(** * FantasyBlock: draft turn engine, roster analyzer and recommendation engine

    A shallow embedding of the parts of the FantasyBlock sources that the
    specification talks about:

    - the draft room's snake board ([DraftRoomPage], client side);
    - the roster analyzer and the recommendation fallbacks ([lib/draft-ai]);
    - the pick routes [POST] / [DELETE] of [/api/drafts/[id]/picks] over the
      [drafts], [players] and [draft_picks] tables of [lib/db/schema.ts].

    JavaScript numbers that hold integers are modelled by [Z]; nullable
    columns by [option]; arrays by [list]; the [Record<string, number>]
    used as a counter by a [gmap string nat]. *)

From Stdlib Require Import ZArith Lia List Bool Ascii String.
From Stdlib Require Import Sorted Permutation.
From Stdlib Require Import DecimalString DecimalZ DecimalN.
From stdpp Require Import base option list gmap strings.
Import ListNotations.

Local Open Scope string_scope.
Local Open Scope Z_scope.

(* ===================================================================== *)
(** * The snake board of the draft room *)
(* ===================================================================== *)

Module Board.

(** [interface DraftPick { round; pick; teamIndex; player? }].  The board
    is built before any player is attached, so [player] is left out. *)
Record DraftPick : Type := mkDraftPick
  { round : Z;        (* 1-based round *)
    pick : Z;         (* overall pick, 1-based *)
    teamIndex : Z }.  (* 0-based seat *)

(** The values [lo, lo+1, ..., lo+n-1] a counting [for] loop runs over. *)
Definition upfrom (lo : Z) (n : nat) : list Z :=
  List.map (fun i => lo + Z.of_nat i) (seq 0 n).

(** The loop variable of [for (let v = 1; v <= hi; v++)]. *)
Definition loop1 (hi : Z) : list Z := upfrom 1 (Z.to_nat hi).

(** [round % 2 === 1 ? pick - 1 : numTeams - pick] *)
Definition snakeTeamIndex (numTeams round pick : Z) : Z :=
  if Z.rem round 2 =? 1 then pick - 1 else numTeams - pick.

(** The inner loop: one round of the board. *)
Definition boardRound (numTeams round : Z) : list DraftPick :=
  List.map
    (fun pick =>
       {| round := round;
          pick := (round - 1) * numTeams + pick;
          teamIndex := snakeTeamIndex numTeams round pick |})
    (loop1 numTeams).

(** The [useEffect] that initialises the board: rounds outside, picks
    inside, every entry pushed in loop order. *)
Definition buildBoard (numTeams numRounds : Z) : list DraftPick :=
  List.flat_map (boardRound numTeams) (loop1 numRounds).

(** The page's constants ("mock data"). *)
Definition numTeams : Z := 12.
Definition numRounds : Z := 16.
Definition userTeamIndex : Z := 5.

Definition draftBoard : list DraftPick := buildBoard numTeams numRounds.

(** [draftBoard.find(pick => pick.pick === currentPick)] *)
Definition findPick (board : list DraftPick) (currentPick : Z)
  : option DraftPick :=
  List.find (fun p => pick p =? currentPick) board.

(** The seat shown to the user: ["Team " + (teamIndex + 1)]. *)
Definition seatNumber (p : DraftPick) : Z := teamIndex p + 1.

(** [draftBoard.find(...)?.teamIndex === userTeamIndex] *)
Definition isUserTurn (board : list DraftPick) (user currentPick : Z) : bool :=
  match findPick board currentPick with
  | Some p => teamIndex p =? user
  | None => false
  end.

(** The seats of one round, in board order. *)
Definition roundSeats (board : list DraftPick) (r : Z) : list Z :=
  List.map seatNumber (List.filter (fun p => round p =? r) board).

(** [ceil(pickNumber / numTeams)] on positive integers. *)
Definition roundOf (numTeams pickNumber : Z) : Z :=
  (pickNumber + numTeams - 1) / numTeams.

Definition pickInRoundOf (numTeams pickNumber : Z) : Z :=
  pickNumber - (roundOf numTeams pickNumber - 1) * numTeams.

End Board.

(* ===================================================================== *)
(** * Rows of the schema ([lib/db/schema.ts]) *)
(* ===================================================================== *)

Inductive Sport : Type := NBA | NFL | MLB.
Inductive DraftType : Type := snake | auction | linear.
Inductive DraftStatus : Type := setup | in_progress | completed | abandoned.

Definition Sport_eqb (a b : Sport) : bool :=
  match a, b with
  | NBA, NBA | NFL, NFL | MLB, MLB => true
  | _, _ => false
  end.

Definition DraftStatus_eqb (a b : DraftStatus) : bool :=
  match a, b with
  | setup, setup | in_progress, in_progress
  | completed, completed | abandoned, abandoned => true
  | _, _ => false
  end.

(** Ids.  A [uuid] column holds a value, not a text: Postgres reads the
    text of a request into the value it denotes before it compares, so
    upper-case and lower-case hexadecimal digits name the same id.  Here
    an id is the canonical (lower-case) text of the value, in the tables
    and in the requests alike, and [String.eqb] on such texts is the
    comparison of the values. *)

(** [players]: the columns the engine reads.  [team], [position] and [adp]
    are nullable. *)
Module Player.
Record t : Type := mk
  { id : string;
    sport : Sport;
    fullName : string;
    team : option string;
    position : option string;
    adp : option Z }.
End Player.

(** [drafts]: [current_round] and [current_pick] are nullable with default
    1; the other columns used here are [NOT NULL].  The league name, the
    scoring type, the settings bag and the timestamps are not read by the
    pick routes and are left out. *)
Module Draft.
Record t : Type := mk
  { id : string;
    userId : string;
    sport : Sport;
    draftType : DraftType;
    numTeams : Z;
    draftPosition : Z;
    rosterSize : Z;
    currentRound : option Z;
    currentPick : option Z;
    status : DraftStatus }.
End Draft.

(** [draft_picks].  The primary key is a random UUID in the source; here it
    is a number handed out by the store, which keeps it unique.
    [is_user_pick] is a nullable boolean. *)
Module DraftPick.
Record t : Type := mk
  { id : nat;
    draftId : string;
    playerId : string;
    teamNumber : Z;
    round : Z;
    pickNumber : Z;
    pickInRound : Z;
    isUserPick : option bool }.
End DraftPick.

(* ===================================================================== *)
(** * JavaScript helpers *)
(* ===================================================================== *)

Module Js.

(** [s || dflt] on a nullable string: [null] and the empty string are
    falsy. *)
Definition strOr (s : option string) (dflt : string) : string :=
  match s with
  | Some EmptyString | None => dflt
  | Some v => v
  end.

(** [n || dflt] on a nullable number: [null] and [0] are falsy. *)
Definition numOr (n : option Z) (dflt : Z) : Z :=
  match n with
  | Some 0 | None => dflt
  | Some v => v
  end.

(** Truthiness of a nullable boolean. *)
Definition truthy (b : option bool) : bool :=
  match b with
  | Some true => true
  | _ => false
  end.

(** An integer inside a template literal: decimal digits, with a leading
    minus sign when negative. *)
Definition showZ (z : Z) : string := NilZero.string_of_int (Z.to_int z).

(** The characters [showZ] can print: digits and the minus sign. *)
Definition numeric (c : ascii) : Prop :=
  In c (list_ascii_of_string "0123456789-").

(** A nullable value inside a template literal: [null] prints as the
    word. *)
Definition showStrNull (s : option string) : string :=
  match s with Some v => v | None => "null" end.

Definition showZNull (n : option Z) : string :=
  match n with Some v => showZ v | None => "null" end.

(** [Array.prototype.sort(cmp)] for a comparator that orders by a key
    ([cmp a b = key a - key b]): the sort is stable (ECMAScript 2019), so
    it is the insertion of each element in front of the first later
    element that does not compare below it. *)
Section Sort.
Context {A : Type} (cmp : A -> A -> Z).

Fixpoint insert (x : A) (l : list A) : list A :=
  match l with
  | [] => [x]
  | y :: l' => if cmp x y <=? 0 then x :: y :: l' else y :: insert x l'
  end.

Fixpoint sort (l : list A) : list A :=
  match l with
  | [] => []
  | x :: l' => insert x (sort l')
  end.
End Sort.

(** The order a sort by [key] produces. *)
Definition keyLe {A : Type} (key : A -> Z) (a b : A) : Prop := key a <= key b.

(** [arr.slice(0, n)] *)
Definition slice0 {A : Type} (n : nat) (l : list A) : list A := firstn n l.

(** [arr.map((x, index) => f x index)] *)
Fixpoint mapi_from {A B : Type} (f : A -> Z -> B) (i : Z) (l : list A) : list B :=
  match l with
  | [] => []
  | x :: l' => f x i :: mapi_from f (i + 1) l'
  end.

Definition mapi {A B : Type} (f : A -> Z -> B) (l : list A) : list B :=
  mapi_from f 0 l.

(** [toLowerCase].  A string is kept as the bytes of its text, and the
    letters [A] to [Z] are the only bytes lowered: this is what
    [String.prototype.toLowerCase] does on text whose capitals are ASCII,
    which covers the constants of the sources ([SENSITIVE_FIELDS], the
    position names).  JavaScript also lowers capitals outside ASCII; what
    is proved about name matching and about sensitive keys is therefore
    proved for every matcher ([Recs.parseAIResponseWith]) and for every
    choice of sensitive keys ([Logger.redactWith]), and does not rest on
    this function. *)
Definition lowerAscii (c : ascii) : ascii :=
  let n := nat_of_ascii c in
  if (Nat.leb 65 n && Nat.leb n 90)%bool then ascii_of_nat (n + 32) else c.

Fixpoint toLowerCase (s : string) : string :=
  match s with
  | EmptyString => EmptyString
  | String c s' => String (lowerAscii c) (toLowerCase s')
  end.

(** [s.includes(sub)] *)
Fixpoint includes (s sub : string) : bool :=
  if String.prefix sub s then true
  else match s with
       | EmptyString => false
       | String _ s' => includes s' sub
       end.

End Js.

(* ===================================================================== *)
(** * Roster analyzer ([analyzeRoster] of [lib/draft-ai]) *)
(* ===================================================================== *)

Module Roster.

Record RosterAnalysis : Type := mkAnalysis
  { strengths : list string;
    needs : list string }.

(** [const IDEAL_ROSTER_COMPOSITION = { PG: 2, SG: 2, SF: 2, PF: 2, C: 2 }],
    as [Object.entries] lists it (insertion order). *)
Definition IDEAL_ROSTER_COMPOSITION : list (string * Z) :=
  [("PG", 2); ("SG", 2); ("SF", 2); ("PF", 2); ("C", 2)].

(** [player.position || 'UTIL'] *)
Definition primaryPosition (player : Player.t) : string :=
  Js.strOr (Player.position player) "UTIL".

(** The first loop: [positionCounts[pos] = (positionCounts[pos] || 0) + 1].
    The counter is a plain object, so the map is exact at every label that
    is not the name of a property all objects inherit (["constructor"],
    ["toString"], ...); the five keys of the table are such labels. *)
Definition countPosition (counts : gmap string Z) (player : Player.t)
  : gmap string Z :=
  let pos := primaryPosition player in
  <[pos := default 0 (counts !! pos) + 1]> counts.

Definition positionCounts (roster : list Player.t) : gmap string Z :=
  fold_left countPosition roster ∅.

(** [`${pos} (${count})`] *)
Definition strengthLabel (pos : string) (count : Z) : string :=
  pos +:+ " (" +:+ Js.showZ count +:+ ")".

■ ■ ■ ■ ■ ■ ■

The problem: Within the data above, the span starting at the line containing "Module Board." and ending at the line containing "Definition snakeTeamIndex (numTeams" is to be retyped exactly, with no other lines.

Solution to this task:
Module Board.

(** [interface DraftPick { round; pick; teamIndex; player? }].  The board
    is built before any player is attached, so [player] is left out. *)
Record DraftPick : Type := mkDraftPick
  { round : Z;        (* 1-based round *)
    pick : Z;         (* overall pick, 1-based *)
    teamIndex : Z }.  (* 0-based seat *)

(** The values [lo, lo+1, ..., lo+n-1] a counting [for] loop runs over. *)
Definition upfrom (lo : Z) (n : nat) : list Z :=
  List.map (fun i => lo + Z.of_nat i) (seq 0 n).

(** The loop variable of [for (let v = 1; v <= hi; v++)]. *)
Definition loop1 (hi : Z) : list Z := upfrom 1 (Z.to_nat hi).

(** [round % 2 === 1 ? pick - 1 : numTeams - pick] *)
Definition snakeTeamIndex (numTeams round pick : Z) : Z :=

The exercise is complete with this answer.